Sunday, November 1, 2009
The Missing Link by Colin Tudge
At its core, the story of human evolution is itself an evolving narrative, leading- in fits, starts and many blind alleys- from how we came into existence to who we are today. The details that we do have reveal that all humans are interconnected and related at some root level. But the story is a frustrating work in progress, told in long chapters filled with many blank pages.
Much of the evidence comes from fossils, at best an imperfect means of speaking to us. From a fossil to form, the creature must die in specific conditions. It must be covered soon after death in order to prevent it from being eaten by other creatures or decomposing due to the presence of bacteria. The creature's resting place must remain geologically stable for millions of years. And then it has to be found, properly extracted, and compared to the rest of the record. Only at that point can a new piece be added to the puzzle of our past and, possibly, contribute to what we understand about ourselves.

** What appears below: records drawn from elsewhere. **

(** src/src/token.c:102-118 [idx_token_registry_observe_metadata] *)
Definition set_metadata (t : idx_token) (meta : idx_token_metadata) : idx_token :=
  Token (tk_mint t) (tk_decimals t)
    (copy_if (tk_name t) IDX_TOKEN_NAME_MAX (md_name meta))
    (copy_if (tk_symbol t) IDX_TOKEN_SYMBOL_MAX (md_symbol meta))
    (copy_if (tk_uri t) IDX_TOKEN_URI_MAX (md_uri meta))
    (first_seen_slot t) true.

#[export] Instance idx_token_inhabited : Inhabited idx_token := populate (new_token IDX_PUBKEY_DEFAULT 0).

Section registry.
Context {M : Type} `{PtrMapOps M}.

(** src/src/token.c:6-12 [idx_token_registry_init] *)
Definition idx_token_registry_init : idx_token_registry M := TokenRegistry m_init [] 0.

(** src/src/token.c:14-26 [idx_token_registry_free]: the registry, and the addresses
    freed. *)
Definition idx_token_registry_free (reg : idx_token_registry M) : idx_token_registry M * list (option ptr) :=
  (TokenRegistry (m_free (by_mint reg)) [] 0, m_values (by_mint reg)).

(** src/src/token.c:34-55 [find_or_create]: the address of the token.  The record
    of a failed put is freed again. *)
Definition find_or_create (reg : idx_token_registry M) (mint : idx_pubkey) (slot : Z) (h : heap)
    : result ptr * idx_token_registry M * heap :=
  match m_get (by_mint reg) (mint_key mint) with
  | Some value => (Ok (default 0%nat value), reg, h)
  | None =>
      let '(ok, h1) := calloc 1 sizeof_token h in
      if negb ok then (IDX_FAIL IDX_ERR_NO_MEMORY, reg, h1)
      else
        let token := length (tokens reg) in
        let '(status, m, h2) := m_put (mint_key mint) token h1 (by_mint reg) in
        match status with
        | Err e => (Err e, TokenRegistry m (tokens reg) (with_metadata reg), h2)
        | Ok _ => (Ok token, TokenRegistry m (tokens reg ++ [new_token mint slot]) (with_metadata reg), h2)
        end
  end.

(** src/src/token.c:57-72 [idx_token_registry_observe_balance] *)
Definition idx_token_registry_observe_balance (reg : idx_token_registry M) (mint : idx_pubkey)
    (decimals slot : Z) (h : heap) : result unit * idx_token_registry M * heap :=
  let '(r, reg, h) := find_or_create reg mint slot h in
  match r with
  | Err e => (Err e, reg, h)
  | Ok token =>
      (Ok tt, TokenRegistry (by_mint reg)
                (<[token := set_decimals (tokens reg !!! token) decimals]> (tokens reg)) (with_metadata reg), h)
  end.

(** src/src/token.c:87-120 [idx_token_registry_observe_metadata] *)
Definition idx_token_registry_observe_metadata (reg : idx_token_registry M) (meta : idx_token_metadata)
    (slot : Z) (h : heap) : result unit * idx_token_registry M * heap :=
  match md_mint meta with
  | None => (Ok tt, reg, h)
  | Some mint =>
      let '(r, reg, h) := find_or_create reg mint slot h in
      match r with
      | Err e => (Err e, reg, h)
      | Ok token =>
          if has_metadata (tokens reg !!! token) then (Ok tt, reg, h)
          else (Ok tt, TokenRegistry (by_mint reg)
                         (<[token := set_metadata (tokens reg !!! token) meta]> (tokens reg))
                         (u64 (with_metadata reg + 1)), h)
      end
  end.

(** src/src/token.c:122-132 [idx_token_registry_get] *)
Definition idx_token_registry_get (reg : idx_token_registry M) (mint : idx_pubkey) : option idx_token :=
  match m_get (by_mint reg) (mint_key mint) with
  | Some value => value ≫= fun token => tokens reg !! token
  | None => None
  end.

(** src/src/token.c:134-139 [idx_token_registry_count] *)
Definition idx_token_registry_count (reg : idx_token_registry M) : Z := m_count (by_mint reg).
End registry.

(** ** What the registry stands for *)

Definition token_key (t : idx_token) : bytes := mint_key (tk_mint t).

Inductive observation :=
  | SawBalance (mint : idx_pubkey) (decimals slot : Z)
  | SawMetadata (meta : idx_token_metadata) (slot : Z).

Definition observed_mint (o : observation) : option idx_pubkey :=
  match o with SawBalance mint _ _ => Some mint | SawMetadata meta _ => md_mint meta end.
Definition observed_slot (o : observation) : Z := match o with SawBalance _ _ s | SawMetadata _ s => s end.
Definition observed_decimals (o : observation) : option Z :=
  match o with SawBalance _ d _ => Some d | SawMetadata _ _ => None end.
Definition observed_metadata (o : observation) : option idx_token_metadata :=
  match o with SawBalance _ _ _ => None | SawMetadata meta _ => Some meta end.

Sometime in 1982, on a routine day for most of the world, a man living on the outskirts of Frankfurt went on a day expedition to the coal- shale quarry in Messel, hoping to ad to his private fossil collection. While splitting the layers of shale, the fossil hunter stumbled upon a specimen which looked like an exotic monkey crushed to the thickness of a silver dollar- frozen in a fetal position, exactly as she had come to rest on the bottom of the ancient lake whose geological development formed the substance and structure of the pit in Messel.
The man realized he was on to something. He carefully extracted the fossil from the ground and diligently wrapped it in wet newspaper. He then returned to his house and probably employed an expert to prepare the fossil- its preparation was so skillful that just a handful of people in the world could have done it. It must have taken months of careful chipping away the shale and stabilizing the bones before the specimen was ready to be placed on a shelf in his basement with the others that he had excavated, away from the eyes of science and the public, for him alone to see.
In 2006 the anonymous man who discovered the fossil which has since been dubbed 'Ida" put it up for sale at the Hamburg fossil fair (the second largest such fair in the world) where it came to he attention Jorn Hurum, associate professor of paleontology at the Natural History Museum at the University of Oslo, which finally agreed to purchase "Ida" for one million dollars.
Jorn Hurum and his team of scientists concluded from their first comprehensive study of Ida -the most complete fossil primate ever found- that she will have a significant place in the story of human evolution. At her simplest, Ida was a small leaping primate, probably nocturnal and probably vegetarian who lived 47 million years ago in a tropical forest not unlike the ones found in South America today. She died after encountering toxic gas released from the ancient crater lake, a recently broken right wrist and weak left arm had probably brought her to the ground by the shore and prevented her from scurrying to safety. Her remains were fossilized along with the gut contents of her last meal intact.
Remarkably, Ida displays characteristics of wet-nosed and dry-nosed primates, the prosimians and the anthropoids. However, she is a sui generis species. Her eyes are completely stereoscopic. She has a fused cranial plate, indicating increased brain growth. Her lower mandible is fused and her teeth are spatulate. Most important for placing her in the primate evolutionary chain, she doesn't possess a toothcomb or grooming claw, which are innate lemur traits.
Hurum and his team have concluded that Ida documents the moment when early primates were just about to split into two different lineages. Each lineage was successful in its own right, but at the end of the anthropoid lineage is the human, the most successful primate to have walked the earth. In other words, Ida appears to be an in-between species, or one of the long-sought missing links in evolution.; the biggest breakthrough in our understanding of primate evolution in thirty years.